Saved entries
◆ ◆ ◆ ◆ ◆

(** Without a password every start unlocks the same key. *)
Lemma unlock_plain j password master :
  password_salt j = None → unlock password j = Ok master → master = share_key j.
Proof.
  intros Hp. unfold unlock, Sealing.unlock_job. cbn [Sealing.set_keys share_key password_salt master_key].
  rewrite Hp. change (zlen [] =? 32) with false. cbv iota. destruct (negb _); [done|]. by intros [= <-].
Qed.

Lemma genuine_identity j j' k b : identity j' = identity j → genuine j k b → genuine j' k b.
Proof.
  intros Hid0. pose proof (unlock_identity _ _ Hid0) as Hun. revert Hid0.
  intros [= Ht _ _ Hi] (password & master & i & transfer & prefix & key & plain & Hu & Hl & Htr & Hx).
  pose proof (f_equal (lookup (fst k)) Hi) as Hk. rewrite !list_lookup_fmap, Hl in Hk.
  destruct (items j' !! fst k) as [i'|] eqn:E; [|done]. injection Hk as Hs Hid Hn.
  exists password, master, i', transfer, prefix, key, plain. rewrite Hun, Hs, Hid, Hn, Ht. done.
Qed.

Lemma store_prepared_files p j s s' r :
  store_prepared base p j s = (s', r) →
  ∀ q b, files s' !! q = Some b → files s !! q = Some b ∨ b = ciphertext p.
Proof.
  unfold store_prepared. intros Hr.
  apply bind_run in Hr as [(x & [=] & _)|(s1 & orphan & [= <- <-] & Hr)].
  assert (Hf : ∀ s1 (x : result string ()),
    (match files s !! artifact_path base (prep_item p) (prep_position p) with
     | Some _ => existing ← read_file (artifact_path base (prep_item p) (prep_position p)) "read";
         if bool_decide (existing = ciphertext p) then mret () else fail "orphaned ciphertext conflicts with the verified source"%string
     | None => effect (λ s, {| saved := saved s; files := <[artifact_path base (prep_item p) (prep_position p) := ciphertext p]> (files s);
                              sidecars := sidecars s; clock := clock s |})
     end) s = (s1, x) →
    ∀ q b, files s1 !! q = Some b → files s !! q = Some b ∨ b = ciphertext p).
  { intros t x Ht. destruct (files s !! _).
    - apply bind_run in Ht as [(y & Hm & ->)|(s2 & b' & Hm & Ht)]; apply read_file_run in Hm as (_ & F2 & _);
        [intros q b'; rewrite F2; by left|].
      intros q b'' Hq. left. case_bool_decide; injection Ht as <- _; by rewrite <- F2.
    - apply effect_run in Ht as [[-> _]| ->]; cbn; intros q b Hq; [by left|].
      apply lookup_insert_Some in Hq as [[_ ->]|[_ ?]]; [by right|by left]. }
  apply bind_run in Hr as [(x & Hm & _)|(s1 & [] & Hm & Hr)]; pose proof (Hf _ _ Hm) as F1; [done|].
  apply bind_run in Hr as [(x & [= <- _] & _)|(s2 & i & [= <- _] & Hr)]; [done|].
  apply bind_run in Hr as [(x & (_ & F2 & _)%upload_save_run & _)|(s3 & [] & (_ & F2 & _)%upload_save_run & Hr)];
    [|injection Hr as <- _]; by rewrite F2.
Qed.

◆ ◆ ◆ ◆ ◆

**Exercise instructions**
Only an exact transcription of all the records above counts as an answer.

**Solution to this task**
(** Without a password every start unlocks the same key. *)
Lemma unlock_plain j password master :
  password_salt j = None → unlock password j = Ok master → master = share_key j.
Proof.
  intros Hp. unfold unlock, Sealing.unlock_job. cbn [Sealing.set_keys share_key password_salt master_key].
  rewrite Hp. change (zlen [] =? 32) with false. cbv iota. destruct (negb _); [done|]. by intros [= <-].
Qed.

Lemma genuine_identity j j' k b : identity j' = identity j → genuine j k b → genuine j' k b.
Proof.
  intros Hid0. pose proof (unlock_identity _ _ Hid0) as Hun. revert Hid0.
  intros [= Ht _ _ Hi] (password & master & i & transfer & prefix & key & plain & Hu & Hl & Htr & Hx).
  pose proof (f_equal (lookup (fst k)) Hi) as Hk. rewrite !list_lookup_fmap, Hl in Hk.
  destruct (items j' !! fst k) as [i'|] eqn:E; [|done]. injection Hk as Hs Hid Hn.
  exists password, master, i', transfer, prefix, key, plain. rewrite Hun, Hs, Hid, Hn, Ht. done.
Qed.

Lemma store_prepared_files p j s s' r :
  store_prepared base p j s = (s', r) →
  ∀ q b, files s' !! q = Some b → files s !! q = Some b ∨ b = ciphertext p.
Proof.
  unfold store_prepared. intros Hr.
  apply bind_run in Hr as [(x & [=] & _)|(s1 & orphan & [= <- <-] & Hr)].
  assert (Hf : ∀ s1 (x : result string ()),
    (match files s !! artifact_path base (prep_item p) (prep_position p) with
     | Some _ => existing ← read_file (artifact_path base (prep_item p) (prep_position p)) "read";
         if bool_decide (existing = ciphertext p) then mret () else fail "orphaned ciphertext conflicts with the verified source"%string
     | None => effect (λ s, {| saved := saved s; files := <[artifact_path base (prep_item p) (prep_position p) := ciphertext p]> (files s);
                              sidecars := sidecars s; clock := clock s |})
     end) s = (s1, x) →
    ∀ q b, files s1 !! q = Some b → files s !! q = Some b ∨ b = ciphertext p).
  { intros t x Ht. destruct (files s !! _).
    - apply bind_run in Ht as [(y & Hm & ->)|(s2 & b' & Hm & Ht)]; apply read_file_run in Hm as (_ & F2 & _);
        [intros q b'; rewrite F2; by left|].
      intros q b'' Hq. left. case_bool_decide; injection Ht as <- _; by rewrite <- F2.
    - apply effect_run in Ht as [[-> _]| ->]; cbn; intros q b Hq; [by left|].
      apply lookup_insert_Some in Hq as [[_ ->]|[_ ?]]; [by right|by left]. }
  apply bind_run in Hr as [(x & Hm & _)|(s1 & [] & Hm & Hr)]; pose proof (Hf _ _ Hm) as F1; [done|].
  apply bind_run in Hr as [(x & [= <- _] & _)|(s2 & i & [= <- _] & Hr)]; [done|].
  apply bind_run in Hr as [(x & (_ & F2 & _)%upload_save_run & _)|(s3 & [] & (_ & F2 & _)%upload_save_run & Hr)];
    [|injection Hr as <- _]; by rewrite F2.
Qed.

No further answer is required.